È lecito affermare che sovranità alimentare è un concetto molto diverso dal Made in Italy?

Assolutamente. Molto diverso. Anzi, diciamo che non c'entrano nulla. Ci sono delle parole come eccellenza, tipicità, qualità, che sono termini che vanno normalmente a identificare il Made in Italy. Ecco, io parto dai presidi Slow Food, che sono un esempio di Made in Italy, dove questo concetto è rappresentato da un percorso culturale. Il paesaggio e il tessuto agricolo raccontano il prodotto e la cultura di quel prodotto.

La sovranità alimentare non è espressione del prodotto in sé ma di un ragionamento più ampio. Faccio un esempio: ci sono diverse aziende che producono prodotti italiani, ma un conto è la produzione e un conto è il percorso con cui si crea una cultura del prodotto, una convivialità, una storia.

Un commento sulla Cop27?

Io penso semplicemente, senza troppe polemiche, che si è vista l'assenza della nostra Presidente del Consiglio Giorgia Meloni e del neo ministro dell'Ambiente Pichetto Fratin. La Germania, l'Olanda, il Belgio, la Spagna, la Francia etc. si sono seduti ai tavoli, e questo ha avuto un peso. Significa che è stato dato un ruolo importante ad Alessandro Modiano, ma la parte politica è mancata. Non siamo stati a capo di un negoziato.

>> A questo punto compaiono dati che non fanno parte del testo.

(** Two suffixes that end in different bytes exclude each other. *)
Lemma str_ends_with_other p s suffix :
  last (bytes_of_string s) <> last (bytes_of_string suffix) ->
  s <> "" -> suffix <> "" -> str_ends_with suffix (p +:+ s) = false.
Proof.
  intros Hne Hs Hsuf. destruct (str_ends_with suffix (p +:+ s)) eqn:He; [|done].
  apply str_ends_with_inv in He as [q Hq]. apply (f_equal bytes_of_string) in Hq.
  rewrite !bytes_of_string_app in Hq. apply (f_equal last) in Hq. rewrite !last_app in Hq.
  destruct s, suffix; try done. exfalso. apply Hne.
  repeat match type of Hq with context [last ?l] => destruct (last l) eqn:? end;
    try congruence; exfalso;
    repeat match goal with H : last _ = None |- _ => apply last_None in H end; done.
Qed.

Lemma split_once_app sep a b :
  byte_of_ascii sep ∉ bytes_of_string a ->
  split_once sep (a +:+ String sep b) = Some (a, b).
Proof.
  induction a as [|c a IH]; intros Ha.
  - change ("" +:+ String sep b) with (String sep b). simpl. by rewrite Ascii.eqb_refl.
  - change (String c a +:+ String sep b) with (String c (a +:+ String sep b)). simpl in *.
    apply not_elem_of_cons in Ha as [Hc Ha]. rewrite IH by done.
    destruct (Ascii.eqb_spec c sep) as [->|]; done.
Qed.

#[export] Hint Resolve byte_of_ascii_range bytes_of_string_is_bytes : rust.
#[export] Hint Rewrite length_bytes_of_string string_of_bytes_of_string : rust.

Anche voi avete parlato di difficoltà di accesso al cibo. Abbiamo raggiunto da poco gli otto miliardi di persone, come si immagina gli scenari futuri?

Il Pianeta terra produce cibo per diversi miliardi di persone in più rispetto a quelle che sono nate oggi. Abbiamo anche 800 milioni di persone che soffrono la fame, una cifra spaventosa. Io mi rifaccio molto a quello che sostiene il professor Segre di Bologna, che parla di ius cibi. Il tema è cominciare a sprecare meno, perché questo è già un primo passaggio. Poi bisogna assolutamente agire sul land grabbing, il fenomeno con cui gli investitori cercano dove coltivare cibo per l'esportazione. Molti Paesi africani producono cibo che non resta in Africa, viene portato fuori ed è una grandissima ingiustizia. È una forma di colonialismo degli ultimi 30 anni.

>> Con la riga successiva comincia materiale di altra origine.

(* ===== verification/External.v ===== *)
(** * Third-party code the sources call

    chrono, serde_json, hex and tokio are not part of the repository.  Each
    appears here as an interface: a class of operations, the laws a client may
    rely on (documented behaviour of the crate), and one simple instance that
    shows the laws can hold and lets closed examples evaluate. *)

From S2P Require Import Prelude.
From S2P Require Import Text.

Set Warnings "-register-all".

(** ** serde_json values

    [serde_json::Value]; an object keeps its entries in iteration order. *)

Inductive Number : Type :=
| NInt (z : Z)
| NFloat (bits : Z).

Inductive Value : Type :=
| Null
| VBool (b : bool)
| VNumber (n : Number)
| VString (s : string)
| VArray (l : list Value)
| VObject (l : list (string * Value)).

(** Induction over the values nested in arrays and objects. *)
Lemma Value_nested_ind (P : Value -> Prop) :
  P Null -> (forall b, P (VBool b)) -> (forall n, P (VNumber n)) -> (forall s, P (VString s)) ->
  (forall l, Forall P l -> P (VArray l)) ->
  (forall l, Forall (fun kv => P kv.2) l -> P (VObject l)) ->
  forall v, P v.
Proof.
  intros Hnull Hbool Hnum Hstr Harr Hobj. fix IH 1. intros [|b|n|s|l|l]; [done..| |].
  - apply Harr. induction l as [|v l IHl]; constructor; [apply IH|exact IHl].
  - apply Hobj. induction l as [|[k v] l IHl]; constructor; [apply IH|exact IHl].
Qed.

#[export] Instance Number_eq_dec : EqDecision Number.
Proof. solve_decision. Defined.
#[export] Program Instance Number_countable : Countable Number :=
  inj_countable'
    (fun n => match n with NInt z => inl z | NFloat b => inr b end)
    (fun t => match t with inl z => NInt z | inr b => NFloat b end) _.
Next Obligation. by intros []. Qed.

(** A value as a tree, and back. *)
Fixpoint value_tree (v : Value) : gen_tree (bool + Number + string) :=
  match v with
  | Null => GenNode 0 []
  | VBool b => GenLeaf (inl (inl b))
  | VNumber n => GenLeaf (inl (inr n))
  | VString s => GenLeaf (inr s)
  | VArray l => GenNode 1 (map value_tree l)
  | VObject l => GenNode 2 (map (fun '(k, v) => GenNode 3 [GenLeaf (inr k); value_tree v]) l)
  end.

Fixpoint tree_value (t : gen_tree (bool + Number + string)) : Value :=
  match t with
  | GenLeaf (inl (inl b)) => VBool b
  | GenLeaf (inl (inr n)) => VNumber n
  | GenLeaf (inr s) => VString s
  | GenNode 1 l => VArray (map tree_value l)
  | GenNode 2 l =>
    VObject (map (fun t => match t with
                           | GenNode 3 [GenLeaf (inr k); v] => (k, tree_value v)
                           | _ => (EmptyString, Null)
                           end) l)
  | GenNode _ _ => Null
  end.

Lemma tree_value_tree v : tree_value (value_tree v) = v.
Proof.
  induction v as [| | | |l IH|l IH] using Value_nested_ind; simpl; try done; f_equal.
  - rewrite map_map. induction IH as [|v l Hv Hl IHl]; simpl; [done|]. by rewrite Hv, IHl.
  - rewrite map_map. induction IH as [|[k v] l Hv Hl IHl]; simpl in *; [done|]. by rewrite Hv, IHl.
Qed.

#[export] Instance Value_eq_dec : EqDecision Value.
Proof.
  intros v w. destruct (decide (value_tree v = value_tree w)) as [H|H].
  - left. by rewrite <- (tree_value_tree v), <- (tree_value_tree w), H.
  - right. by intros ->.
Defined.
#[export] Instance Value_countable : Countable Value :=
  inj_countable' value_tree tree_value tree_value_tree.

(** [json!(n)] of an integer. *)
Definition json_int (z : Z) : Value := VNumber (NInt z).

(** ** chrono and serde_json operations

    A [DateTime<Utc>] is opaque; [from_timestamp] is
    [DateTime::from_timestamp], [None] out of chrono's range.  [json_f32] and
    [json_f64] are [json!] of a float given by its bit pattern, and
    [number_display] the [Display] of a [serde_json::Number]. *)
Class External := {
  DateTime : Type;
  from_timestamp : Z -> Z -> option DateTime;
  datetime_default : DateTime;
  (** [a > b]. *)
  datetime_gt : DateTime -> DateTime -> bool;
  (** [dt.format("%Y-%-m-%-d")]. *)
  format_date : DateTime -> string;
  (** [dt.format("%Y-%-m-%-d-%H:%M:%S")]. *)
  format_date_time : DateTime -> string;
  json_f32 : Z -> Value;
  json_f64 : Z -> Value;
  number_display : Number -> string;
}.

(** ** hex *)

(** [DateTime] is ordered. *)
Class DateTimeOrder (E : External) : Prop := {
  datetime_gt_irrefl : forall a, datetime_gt a a = false;
  datetime_gt_trans : forall a b c, datetime_gt a b = true -> datetime_gt b c = true -> datetime_gt a c = true;
  datetime_gt_between : forall a b c, datetime_gt a c = true -> datetime_gt a b = true \/ datetime_gt b c = true;
}.

Class Hex := {
  hex_encode : bytes -> string;
  hex_decode : string -> option bytes;
}.

(** Documented: lowercase, two characters per byte; decoding inverts it. *)
Class HexLaws (H : Hex) : Prop := {
  hex_encode_length : forall bs, String.length (hex_encode bs) = (2 * length bs)%nat;
  hex_decode_encode : forall bs, is_bytes bs -> hex_decode (hex_encode bs) = Some bs;
  hex_decode_length : forall s bs,
    hex_decode s = Some bs -> String.length s = (2 * length bs)%nat;
  hex_encode_no_dash : forall bs, is_bytes bs -> 45 ∉ bytes_of_string (hex_encode bs);
}.

(** ** tokio mpsc

    [try_send] never waits: it appends to the queue, or reports the message
    as not sent when the channel is full or closed. *)

Class Mpsc := {
  Sender : Type -> Type;
  queued : forall {A}, Sender A -> list A;
  try_send : forall {A}, Sender A -> A -> Sender A * bool;
}.

Class MpscLaws (M : Mpsc) : Prop := {
  try_send_queued : forall A (tx : Sender A) (a : A),
    queued (fst (try_send tx a)) = if snd (try_send tx a) then queued tx ++ [a] else queued tx;
}.

(** ** tokio Semaphore *)

Class SemaphoreOps := {
  Semaphore : Type;
  semaphore_new : nat -> Semaphore;
  available_permits : Semaphore -> nat;
  (** [try_acquire_owned]; [None] when it returns [NoPermits]. *)
  sem_try_acquire : Semaphore -> option Semaphore;
  (** Dropping an [OwnedSemaphorePermit]. *)
  sem_release : Semaphore -> Semaphore;
}.

Class SemaphoreLaws (SO : SemaphoreOps) : Prop := {
  semaphore_new_available : forall n, available_permits (semaphore_new n) = n;
  sem_try_acquire_some : forall s s',
    sem_try_acquire s = Some s' -> available_permits s = S (available_permits s');
  sem_try_acquire_none : forall s, sem_try_acquire s = None <-> available_permits s = 0%nat;
  sem_release_available : forall s,
    available_permits (sem_release s) = S (available_permits s);
}.

(** ** tokio oneshot

    One channel, seen from both ends. [oneshot_poll] is what a receiver that
    awaits sees: still waiting, a value, or that the sender is gone. *)

Class OneshotOps := {
  Oneshot : Type -> Type;
  oneshot_channel : forall {A}, Oneshot A;
  (** [tx.send(a)], which consumes the sender. *)
  oneshot_send : forall {A}, A -> Oneshot A -> Oneshot A;
  (** Dropping a sender that was not used. *)
  oneshot_drop_tx : forall {A}, Oneshot A -> Oneshot A;
  oneshot_poll : forall {A}, Oneshot A -> option (option A);
}.

Class OneshotLaws (OS : OneshotOps) : Prop := {
  oneshot_channel_waits : forall A, oneshot_poll (oneshot_channel (A:=A)) = None;
  oneshot_send_received : forall A (a : A) c,
    oneshot_poll c = None -> oneshot_poll (oneshot_send a c) = Some (Some a);
  oneshot_drop_closes : forall A (c : Oneshot A),
    oneshot_poll c = None -> oneshot_poll (oneshot_drop_tx c) = Some None;
}.

(** ** Simple instances *)

Module SimpleExternal.

(** Instants as (seconds, nanoseconds) since the Unix epoch, in chrono's
    range of about 262 000 years each way. *)
Definition simple_from_timestamp (secs nanos : Z) : option (Z * Z) :=
  if (-8334601228800 <=? secs) && (secs <=? 8210266876799) && (0 <=? nanos) && (nanos <? 1000000000)
  then Some (secs, nanos) else None.

Definition simple_gt (a b : Z * Z) : bool :=
  (b.1 <? a.1) || ((b.1 =? a.1) && (b.2 <? a.2)).

#[export] Instance simple_external : External := {|
  DateTime := Z * Z;
  from_timestamp := simple_from_timestamp;
  datetime_default := (0, 0);
  datetime_gt := simple_gt;
  format_date := fun d => dec d.1;
  format_date_time := fun d => dec d.1;
  json_f32 := fun bits => VNumber (NFloat bits);
  json_f64 := fun bits => VNumber (NFloat bits);
  number_display := fun n => match n with NInt z => dec z | NFloat b => dec b end;
|}.

#[export] Instance simple_datetime_order : DateTimeOrder simple_external.
Proof.
  split; simpl; unfold simple_gt.
  - intros [a b]. simpl. lia.
  - intros [a1 a2] [b1 b2] [c1 c2]. simpl. lia.
  - intros [a1 a2] [b1 b2] [c1 c2]. simpl. rewrite !orb_true_iff, !andb_true_iff, !Z.ltb_lt, !Z.eqb_eq. lia.
Qed.

Definition unhex_digit (b : Z) : option Z :=
  if in_range 48 57 (Some b) then Some (b - 48)
  else if in_range 97 102 (Some b) then Some (b - 87)
  else if in_range 65 70 (Some b) then Some (b - 55)
  else None.

Fixpoint unhex (bs : bytes) : option bytes :=
  match bs with
  | [] => Some []
  | [_] => None
  | a :: b :: bs =>
    match unhex_digit a, unhex_digit b, unhex bs with
    | Some x, Some y, Some r => Some (16 * x + y :: r)
    | _, _, _ => None
    end
  end.

#[export] Instance simple_hex : Hex := {|
  hex_encode := hex_of_bytes;
  hex_decode := fun s => unhex (bytes_of_string s);
|}.

Lemma bytes_of_hex_cons b bs :
  bytes_of_string (hex_of_bytes (b :: bs)) =
  byte_of_ascii (hex_digit (b / 16)) :: byte_of_ascii (hex_digit (b mod 16)) ::
  bytes_of_string (hex_of_bytes bs).
Proof. reflexivity. Qed.

Lemma length_hex_of_bytes bs : String.length (hex_of_bytes bs) = (2 * length bs)%nat.
Proof.
  rewrite <- length_bytes_of_string. induction bs as [|b bs IH]; [done|].
  rewrite bytes_of_hex_cons. simpl. lia.
Qed.

Lemma hex_digit_range n : 0 <= n < 16 -> is_u8 (if n <? 10 then 48 + n else 87 + n).
Proof. unfold is_u8. case (Z.ltb_spec n 10); lia. Qed.

Lemma unhex_hex_digit n : 0 <= n < 16 -> unhex_digit (byte_of_ascii (hex_digit n)) = Some n.
Proof. by apply (forall_below (fun n => unhex_digit (byte_of_ascii (hex_digit n)) = Some n)). Qed.

Lemma hex_digit_not_dash n : 0 <= n < 16 -> byte_of_ascii (hex_digit n) <> 45.
Proof.
  intros Hn. unfold hex_digit. rewrite byte_of_ascii_of_byte by by apply hex_digit_range.
  case (Z.ltb_spec n 10); lia.
Qed.

Lemma unhex_length s bs : unhex s = Some bs -> length s = (2 * length bs)%nat.
Proof.
  revert bs. induction s as [s IH] using (induction_ltof1 _ (@length Z)).
  destruct s as [|a [|b s]]; intros bs; cbn [unhex].
  - by intros [= <-].
  - done.
  - destruct (unhex_digit a); [|done]. destruct (unhex_digit b); [|done].
    destruct (unhex s) as [r|] eqn:Hr; [|done]. intros [= <-].
    apply IH in Hr; [|unfold ltof; simpl; lia]. simpl. lia.
Qed.

#[export] Instance simple_hex_laws : HexLaws simple_hex.
Proof.
  split; simpl.
  - apply length_hex_of_bytes.
  - induction 1 as [|b bs Hb Hbs IH]; [done|]. rewrite bytes_of_hex_cons.
    unfold is_u8 in Hb.
    assert (0 <= b / 16 < 16) by (split; [apply Z.div_pos | apply Z.div_lt_upper_bound]; lia).
    pose proof (Z.mod_pos_bound b 16).
    cbn [unhex]. rewrite !unhex_hex_digit by lia.
    rewrite IH. do 2 f_equal. pose proof (Z.div_mod b 16). lia.
  - intros s bs H. rewrite <- length_bytes_of_string. by apply unhex_length.
  - induction 1 as [|b bs Hb Hbs IH]; [by apply not_elem_of_nil|]. rewrite bytes_of_hex_cons.
    unfold is_u8 in Hb. pose proof (Z.mod_pos_bound b 16).
    rewrite !not_elem_of_cons. split_and!; [| |done]; apply not_eq_sym, hex_digit_not_dash.
    + split; [apply Z.div_pos | apply Z.div_lt_upper_bound]; lia.
    + lia.
Qed.

(** A bounded first-in first-out queue that is open or closed. *)
Record SimpleSender (A : Type) := mkSender {
  s_capacity : nat;
  s_queue : list A;
  s_closed : bool;
}.
Arguments mkSender {A}.
Arguments s_capacity {A}.
Arguments s_queue {A}.
Arguments s_closed {A}.

Definition simple_try_send {A} (tx : SimpleSender A) (a : A) : SimpleSender A * bool :=
  if s_closed tx || (s_capacity tx <=? length (s_queue tx))%nat then (tx, false)
  else (mkSender (s_capacity tx) (s_queue tx ++ [a]) false, true).

#[export] Instance simple_mpsc : Mpsc := {|
  Sender := SimpleSender;
  queued := @s_queue;
  try_send := @simple_try_send;
|}.

#[export] Instance simple_mpsc_laws : MpscLaws simple_mpsc.
Proof. split. intros A tx a. simpl. unfold simple_try_send. by case_match. Qed.

(** A channel without a bound, on which every send succeeds. *)
Definition unbounded_mpsc : Mpsc := {|
  Sender := list;
  queued := fun A l => l;
  try_send := fun A l a => (l ++ [a], true);
|}.

Lemma unbounded_mpsc_laws : MpscLaws unbounded_mpsc.
Proof. by split. Qed.

#[export] Instance simple_semaphore : SemaphoreOps := {|
  Semaphore := nat;
  semaphore_new := fun n => n;
  available_permits := fun n => n;
  sem_try_acquire := fun n => match n with O => None | S n => Some n end;
  sem_release := S;
|}.

#[export] Instance simple_semaphore_laws : SemaphoreLaws simple_semaphore.
Proof.
  split; simpl; [done| | |done].
  - intros [|s] s' H; simplify_eq; done.
  - intros [|s]; split; intros; simplify_eq; done.
Qed.

(** A cell that is empty, or holds what the receiver will see. *)
#[export] Instance simple_oneshot : OneshotOps := {|
  Oneshot := fun A => option (option A);
  oneshot_channel := fun A => None;
  oneshot_send := fun A a _ => Some (Some a);
  oneshot_drop_tx := fun A c => match c with None => Some None | Some v => Some v end;
  oneshot_poll := fun A c => c;
|}.

#[export] Instance simple_oneshot_laws : OneshotLaws simple_oneshot.
Proof. split; simpl; [done|done|]. by intros A c ->. Qed.

End SimpleExternal.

La questione è smettere di inseguire la produttività, ridurre gli sprechi e cercare di rendere questa agricoltura più sostenibile. È nei Paesi in cui c'è un problema di carestia che bisogna parlare di sovranità alimentare. Significa valorizzare il più possibile la produzione di quei Paesi, attraverso un aiuto tecnologico ed economico. Dall'altro lato sopperire attraverso strumenti di partenariato, che permettono un sostegno reciproco. Dove non è più possibile e/o è più difficile coltivare è necessario che gli agricoltori siano sostenuti.

Chiudiamo con una provocazione. Secondo lei -se strutturata bene- una filiera di carne sintetica rientrerebbe nella vostra concezione di sovranità alimentare?

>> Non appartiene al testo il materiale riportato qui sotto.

(** [SpanEntry::has_parent]. *)
Definition SpanEntry_has_parent (e : SpanEntry) : bool :=
  negb (bool_decide (se_parent_span_id e = zeros 8)).

(** [SpanEntry::trace_id_hex], [SpanEntry::span_id_hex], [SpanEntry::parent_span_id_hex]. *)
Definition SpanEntry_trace_id_hex (e : SpanEntry) : string := hex_of_bytes (se_trace_id e).
Definition SpanEntry_span_id_hex (e : SpanEntry) : string := hex_of_bytes (se_span_id e).
Definition SpanEntry_parent_span_id_hex (e : SpanEntry) : string := hex_of_bytes (se_parent_span_id e).

Record TraceEventRecord := mkTraceEventRecord {
  ter_timestamp : DateTime;
  ter_name : string;
  ter_attributes : attrs;
}.

Record TraceRecord := mkTraceRecord {
  tr_trace_id : string;
  tr_span_id : string;
  tr_parent_span_id : string;
  tr_name : string;
  tr_kind : Z;
  tr_start_time : DateTime;
  tr_end_time : DateTime;
  tr_status_code : Z;
  tr_status_message : string;
  tr_resource_attributes : attrs;
  tr_scope_name : string;
  tr_scope_attributes : attrs;
  tr_span_attributes : attrs;
  tr_events : list TraceEventRecord;
}.

(** [TraceRecord::from_span_entry]. *)
Definition TraceRecord_from_span_entry (e : SpanEntry) : TraceRecord :=
  {| tr_trace_id := SpanEntry_trace_id_hex e; tr_span_id := SpanEntry_span_id_hex e;
     tr_parent_span_id := SpanEntry_parent_span_id_hex e; tr_name := se_name e;
     tr_kind := SpanKind_to_otel_kind (se_kind e); tr_start_time := se_start_time e;
     tr_end_time := se_end_time e; tr_status_code := SpanStatusCode_to_otel_status (se_status_code e);
     tr_status_message := se_status_message e;
     tr_resource_attributes :=
       build_otel_resource (se_project_name e) (se_app_name e) (se_hostname e)
         (se_ams_net_id e) (se_ams_app_port e) (se_ams_source_port e);
     tr_scope_name := se_scope_namespace e; tr_scope_attributes := ∅;
     tr_span_attributes := insert_task_attributes (se_source e) (se_task_name e) (se_task_index e)
                             (se_task_cycle_counter e) (se_attributes e);
     tr_events := map (fun ev => mkTraceEventRecord (sev_timestamp ev) (sev_name ev)
                                   (sev_attributes ev)) (se_events e) |}.

(** ** Logs *)

Record LogEntry := mkLogEntry {
  le_id : string;
  le_source : string;
  le_hostname : string;
  le_ams_net_id : string;
  le_ams_source_port : Z;
  le_ams_app_port : Z;
  le_message : string;
  le_logger : string;
  le_level : LogLevel;
  le_plc_timestamp : DateTime;
  le_clock_timestamp : DateTime;
  le_task_index : Z;
  le_task_name : string;
  le_task_cycle_counter : Z;
  le_app_name : string;
  le_project_name : string;
  le_online_change_count : Z;
  le_trace_id : bytes;
  le_span_id : bytes;
  le_arguments : gmap nat Value;
  le_context : attrs;
}.

(** [LogEntry::new]. *)
Definition LogEntry_new (uuid : string) (now : DateTime) (source hostname message logger : string)
    (level : LogLevel) : LogEntry :=
  {| le_id := uuid; le_source := source; le_hostname := hostname; le_ams_net_id := "";
     le_ams_source_port := 0; le_ams_app_port := 0; le_message := message; le_logger := logger;
     le_level := level; le_plc_timestamp := now; le_clock_timestamp := now; le_task_index := 0;
     le_task_name := ""; le_task_cycle_counter := 0; le_app_name := ""; le_project_name := "";
     le_online_change_count := 0; le_trace_id := zeros 16; le_span_id := zeros 8;
     le_arguments := ∅; le_context := ∅ |}.

(** [LogEntry::has_trace_context]. *)
Definition LogEntry_has_trace_context (e : LogEntry) : bool :=
  negb (bool_decide (le_trace_id e = zeros 16)).

Record LogRecord := mkLogRecord {
  lr_timestamp : DateTime;
  lr_body : Value;
  lr_severity_number : Z;
  lr_severity_text : string;
  lr_trace_id : string;
  lr_span_id : string;
  lr_resource_attributes : attrs;
  lr_scope_name : string;
  lr_scope_attributes : attrs;
  lr_log_attributes : attrs;
}.
(* ===== verification/Parser.v ===== *)
(** * The message parsers (crates/tc-otel-ads: parser.rs, [AdsParser])

    One parser per message type of the PLC's write buffer (log entry v1 and
    v2, traced log entry, registration, metric, span, span events), and
    [parse_all], which splits a buffer of several messages. *)

From S2P Require Import Prelude.
From S2P Require Import Text.
From S2P Require Import External.
From S2P Require Import Models.
From S2P Require Import Protocol.
From S2P Require Import Ams.
From S2P Require Import Reader.

Definition MAX_ARGUMENTS : nat := 32.
Definition MAX_CONTEXT_VARS : nat := 64.
Definition MAX_MESSAGE_SIZE : Z := 1048576.
Definition MAX_SPAN_EVENTS : Z := 128.
Definition MAX_SPAN_ATTRIBUTES : Z := 64.
Definition MAX_METRIC_ATTRIBUTES : Z := 32.
Definition MAX_HISTOGRAM_BUCKETS : Z := 100.

Definition out_of_fuel {A} : Parser A := fun r => (OutOfFuel, r).

(** [AdsParser::remap_v2_type_id]. *)
Definition remap_v2_type_id (v2_type : Z) : Z :=
  match v2_type with
  | 100 => 20000
  | 101 => 20001
  | 102 => 20002
  | 103 => 20003
  | 104 => 20004
  | 105 => 20005
  | 106 => 20006
  | other => other
  end.

(** [format!("scope_{}_{}", scope, name)]. *)
Definition scope_key (scope : Z) (name : string) : string :=
  "scope_" +:+ dec scope +:+ "_" +:+ name.

(** A strict UTF-8 field of known length ([String::from_utf8(..).map_err(..)?]). *)
Definition read_utf8 (n : nat) (msg : string) : Parser string :=
  bs ← read_bytes n;
  ok_or (from_utf8 bs) (ParseError msg).

(** [for _ in 0..n { v.push(m?) }]. *)
Fixpoint repeat_read {A} (n : nat) (m : Parser A) : Parser (list A) :=
  match n with
  | O => mret []
  | S n => a ← m; l ← repeat_read n m; mret (a :: l)
  end.

Section Parsers.
Context `{Ext : External} (now : DateTime).

(** A type byte, remapped, and the value it announces. *)
Definition read_v2_value : Parser Value :=
  type_id ← read_u8;
  read_value_with_type (remap_v2_type_id type_id).

(** ** Log entry, protocol v1 *)

(** The argument and context loop of [parse_v1_from_reader]. *)
Fixpoint v1_items (fuel : nat) (arguments : gmap nat Value) (context : attrs)
    : Parser (gmap nat Value * attrs) :=
  match fuel with
  | O => out_of_fuel
  | S fuel =>
    n ← get_remaining;
    if (n =? 0)%nat then mret (arguments, context)
    else
      type_id ← read_u8;
      if (type_id =? 0) || (type_id =? 255) then mret (arguments, context)
      else if type_id =? 1 then
        if (MAX_ARGUMENTS <=? size arguments)%nat then
          fail (ParseError ("Too many arguments: " +:+ dec_nat (size arguments + 1) +:+
                            " exceeds maximum " +:+ dec_nat MAX_ARGUMENTS))
        else
          index ← read_u8;
          value ← read_value;
          v1_items fuel (<[Z.to_nat index := value]> arguments) context
      else if type_id =? 2 then
        if (MAX_CONTEXT_VARS <=? size context)%nat then
          fail (ParseError ("Too many context variables: " +:+ dec_nat (size context + 1) +:+
                            " exceeds maximum " +:+ dec_nat MAX_CONTEXT_VARS))
        else
          scope ← read_u8;
          name ← read_string;
          value ← read_value;
          v1_items fuel arguments (<[scope_key scope name := value]> context)
      else v1_items fuel arguments context
  end.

Slow Food ancora su questo non si è espresso. La mia opinione è che la campagna che sta facendo Coldiretti, sotto questo punto di vista, sia sacrosanta. Noi non possiamo immaginare, al netto della verifica e della sostenibilità, io credo che il cibo abbia una filiera non solo ingegnerizzata ma anche culturale e sociale. Noi dobbiamo non tanto puntare il dito sulla produzione di carne e di cibo sintetico, ma valorizzare quello che già c'è, perché sia sempre più conosciuto, valorizzato e protetto. Credo che i produttori oggi stiano facendo un lavoro di presidio del territorio e di cura del nostro futuro che deve essere preservato.